Joseph Albert Armand "Skippy" Roberge (May 19, 1917 – June 7, 1993) was an American professional baseball player, an infielder whose professional career lasted for ten seasons between 1939 and 1952 (with 1943–1945 missed due to military service during World War II) and included 177 games played in Major League Baseball for the Boston Braves (1941–1942; 1946).

==Early years==

Skippy Roberge was born in Lowell, Massachusetts, on May 19, 1917. He attended Keith Academy, now part of Lowell Catholic High School, from 1933 to 1937, where he was the football quarterback, All-American forward for the basketball team, and shortstop and pitcher for the baseball team. He did not attend college.

After high school, Roberge joined a semi-pro baseball team in the Lowell Twilight League, and the Lowell YMCA basketball team, where he played until 1938 when he tried out for the Braves, then nicknamed the Boston Bees. Manager Casey Stengel liked what he saw and assigned Roberge to a Class D farm team, the Bradford Bees, for 1939. The next year, in 1940, Roberge moved up to the Class B team, the Evansville Bees, then to the Class A team, the Hartford Bees, before entering the Majors.

==Baseball career==
Roberge was a right-handed backup utility Infielder for the Boston Braves from 1941 to 1942, 1946. Listed at 5 ft 11 in 185 lb, he made his Major League debut at the age of 24. He never started a game, but finished his career with 508 at-bats and a .220 batting average, with 3 home runs.

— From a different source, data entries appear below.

Lemma export_image_Ok_inv (self self' : PNG.t) (out : bytes) :
  PNG.export_image self = Ok (self', out) ->
  PNG.__validate_chunks__ self = Ok ()
  /\ self' = PNG.set_chunks self (refreshed <$> PNG.chunks self)
  /\ out = _PNG_HEADER ++ concat (encoded <$> PNG.chunks self).
Proof.
  intros Hex.
  destruct (PNG.__validate_chunks__ self) as [[]|e] eqn:Hval.
  - rewrite export_image_Ok in Hex by exact Hval.
    injection Hex as <- <-. repeat split.
  - unfold PNG.export_image in Hex. rewrite Hval in Hex. discriminate Hex.
Qed.

Lemma refreshed_idem (c : Chunk.t) : refreshed (refreshed c) = refreshed c.
Proof. reflexivity. Qed.

Lemma encoded_refreshed (c : Chunk.t) :
  stored_record (refreshed c) = encoded c /\ encoded (refreshed c) = encoded c.
Proof. split; reflexivity. Qed.

End ExportMore.

(** X3.  When [export_image] succeeds, the container it leaves has the same
    chunks with every stored checksum now the CRC-32 of type and payload,
    and the same metadata; what it returned is the signature followed by
    the stored fields of those chunks; and a second [export_image] returns
    the same bytes and changes nothing. *)
Theorem export_image_idempotent (self self' : PNG.t) (out : bytes) :
  PNG.export_image self = Ok (self', out) ->
  PNG.export_image self' = Ok (self', out)
  /\ Forall checksum_valid (PNG.chunks self')
  /\ Forall2 (fun c c' => Chunk.size c' = Chunk.size c
                          /\ Chunk.type c' = Chunk.type c
                          /\ Chunk.data c' = Chunk.data c)
             (PNG.chunks self) (PNG.chunks self')
  /\ metadata self' = metadata self
  /\ out = _PNG_HEADER ++ concat (stored_record <$> PNG.chunks self').
Proof.
  intros Hex. apply export_image_Ok_inv in Hex as (Hval & -> & ->).
  cbn [PNG.set_chunks PNG.chunks].
  split; [|split; [|split; [|split]]].
  - rewrite export_image_Ok.
    + cbn [PNG.set_chunks PNG.chunks PNG.width PNG.height PNG.bit_depth
           PNG.color_type PNG.compression_method PNG.filter_method
           PNG.interlace_method].
      rewrite <- !list_fmap_compose. reflexivity.
    + rewrite validate_by_count in *. cbn [PNG.set_chunks PNG.chunks].
      rewrite !count_type_fmap by reflexivity. exact Hval.
  - apply Forall_fmap, Forall_forall. intros c _.
    apply checksum_valid_iff. reflexivity.
  - apply Forall2_fmap_r, Forall_Forall2_diag, Forall_forall.
    intros c _. repeat split.
  - reflexivity.
  - rewrite <- list_fmap_compose. reflexivity.
Qed.

Lemma export_image_idempotent_witness :
  exists self' out,
    PNG.export_image minimal_container = Ok (self', out)
    /\ PNG.export_image self' = Ok (self', out).
Proof.
  eexists _, _. split; [vm_compute; reflexivity|].
  eapply (proj1 (export_image_idempotent minimal_container _ _ _)).
  Unshelve. vm_compute. reflexivity.
Defined.

(** X4.  [__validate_chunks__], and with it [export_image], raises
    [RuntimeError('No ... chunk detected in PNG')] for the first of IHDR,
    IDAT and IEND that the container has no chunk of, and succeeds when it
    has all three, whatever else it holds and whatever its colour type. *)
Theorem export_image_requires (self : PNG.t) :
  (count_type (PNG.chunks self) (b"IHDR") = 0%nat ->
   PNG.__validate_chunks__ self = Raise (RuntimeError (NoChunkDetected (b"IHDR")))
   /\ PNG.export_image self = Raise (RuntimeError (NoChunkDetected (b"IHDR"))))
  /\ ((1 <= count_type (PNG.chunks self) (b"IHDR"))%nat ->
      count_type (PNG.chunks self) (b"IDAT") = 0%nat ->
      PNG.__validate_chunks__ self = Raise (RuntimeError (NoChunkDetected (b"IDAT")))
      /\ PNG.export_image self = Raise (RuntimeError (NoChunkDetected (b"IDAT"))))
  /\ ((1 <= count_type (PNG.chunks self) (b"IHDR"))%nat ->
      (1 <= count_type (PNG.chunks self) (b"IDAT"))%nat ->
      count_type (PNG.chunks self) (b"IEND") = 0%nat ->
      PNG.__validate_chunks__ self = Raise (RuntimeError (NoChunkDetected (b"IEND")))
      /\ PNG.export_image self = Raise (RuntimeError (NoChunkDetected (b"IEND"))))
  /\ ((1 <= count_type (PNG.chunks self) (b"IHDR"))%nat ->
      (1 <= count_type (PNG.chunks self) (b"IDAT"))%nat ->
      (1 <= count_type (PNG.chunks self) (b"IEND"))%nat ->
      PNG.__validate_chunks__ self = Ok ()
      /\ exists self' out, PNG.export_image self = Ok (self', out)).
Proof.
  assert (Hraise : forall e, PNG.__validate_chunks__ self = Raise e ->
                             PNG.export_image self = Raise e).
  { intros e He. unfold PNG.export_image. rewrite He. reflexivity. }
  rewrite validate_by_count in *.
  split; [|split; [|split]].
  - intros H0. rewrite H0 in *. split; [reflexivity|].
    apply Hraise. reflexivity.
  - intros H1 H0.
    destruct (Nat.eqb_spec (count_type (PNG.chunks self) (b"IHDR")) 0); [lia|].
    rewrite H0 in *. split; [reflexivity|]. apply Hraise. reflexivity.
  - intros H1 H2 H0.
    destruct (Nat.eqb_spec (count_type (PNG.chunks self) (b"IHDR")) 0); [lia|].
    destruct (Nat.eqb_spec (count_type (PNG.chunks self) (b"IDAT")) 0); [lia|].
    rewrite H0 in *. split; [reflexivity|]. apply Hraise. reflexivity.
  - intros H1 H2 H3.
    destruct (Nat.eqb_spec (count_type (PNG.chunks self) (b"IHDR")) 0); [lia|].
    destruct (Nat.eqb_spec (count_type (PNG.chunks self) (b"IDAT")) 0); [lia|].
    destruct (Nat.eqb_spec (count_type (PNG.chunks self) (b"IEND")) 0); [lia|].
    split; [reflexivity|]. eexists _, _. apply export_image_Ok.
    rewrite validate_by_count.
    destruct (Nat.eqb_spec (count_type (PNG.chunks self) (b"IHDR")) 0); [lia|].
    destruct (Nat.eqb_spec (count_type (PNG.chunks self) (b"IDAT")) 0); [lia|].
    destruct (Nat.eqb_spec (count_type (PNG.chunks self) (b"IEND")) 0); [lia|].
    reflexivity.
Qed.

Lemma export_image_requires_witness :
  PNG.export_image
    (PNG.set_chunks minimal_container (take 1 (PNG.chunks minimal_container)))
  = Raise (RuntimeError (NoChunkDetected (b"IDAT"))).
Proof.
  apply (proj1 (proj2 (export_image_requires
           (PNG.set_chunks minimal_container (take 1 (PNG.chunks minimal_container)))))).
  - vm_compute. lia.
  - vm_compute. reflexivity.
Defined.

(** ** What a successful parse guarantees *)

Section ParseMore.

Lemma contains_elem (t : list bytes) (x : bytes) :
  Py.contains t x = true <-> x ∈ t.
Proof.
  unfold Py.contains, Py.bytes_eqb. rewrite existsb_exists. split.
  - intros (y & Hy & Heq). apply bool_decide_eq_true in Heq. subst y.
    apply list_elem_of_In, Hy.
  - intros Hx. exists x. split; [apply list_elem_of_In, Hx|].
    apply bool_decide_eq_true. reflexivity.
Qed.

Lemma known_type_iff (ty : bytes) :
  known_type ty
  <-> negb (Py.contains CRITICAL_CHUNKS ty) && negb (Py.contains ANCILLARY_CHUNKS ty)
      = false.
Proof.
  unfold known_type. rewrite <- !contains_elem.
  destruct (Py.contains CRITICAL_CHUNKS ty), (Py.contains ANCILLARY_CHUNKS ty);
    simpl; intuition congruence.
Qed.

Lemma count_type_snoc chunks c ty :
  count_type (chunks ++ [c]) ty
  = (count_type chunks ty + if decide (Chunk.type c = ty) then 1 else 0)%nat.
Proof.
  unfold count_type. rewrite matching_chunks_snoc, length_app.
  destruct (decide (Chunk.type c = ty)); reflexivity.
Qed.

- 1941 (55 games): 15 RBIs, .216 batting average.
- 1942 (74 games): 12 RBIs, .215 batting average.
- 1943–1945: Roberge served in the United States Army during World War II (see below).
- 1946 (48 games): 20 RBIs, .231 batting average.

All in all, Roberge batted in 177 games with a career slugging percentage of .283. He also fielded in 163 games with 17 errors, and a .972 fielding percentage.

==Military service==

Roberge served with the U.S. Army Company C, 52d Infantry Regiment (Anti-Tank), 4th Signal Battalion with the rank of Technician Fifth Grade.

The first few months while stationed in England, he played and taught baseball as part of a traveling squad around England. But in late 1944, as the Allied Forces advanced, Roberge was sent to the front lines, where he was wounded in the Roer River crossing at Linnich, Germany, on February 14, 1945, which earned him the Purple Heart. Roberge was discharged in December 1945.

==Later years==

Even though his war wound hindered his return to the majors, Roberge continued to play baseball in the minor leagues. He briefly retired from the game for the 1951 season, but spent one final season in the minors playing for the Double-A Little Rock Travelers in 1952 before leaving professional baseball at the age of 35. He then worked the next 22 years back in his hometown at the General Electric Company, while coaching local youth leagues.

Roberge was inducted into the Lowell Catholic High School's Athletic Hall of Fame.

Roberge died in his hometown of Lowell on June 7, 1993, at the age of 76, and is buried in St. Joseph Cemetery in Lowell.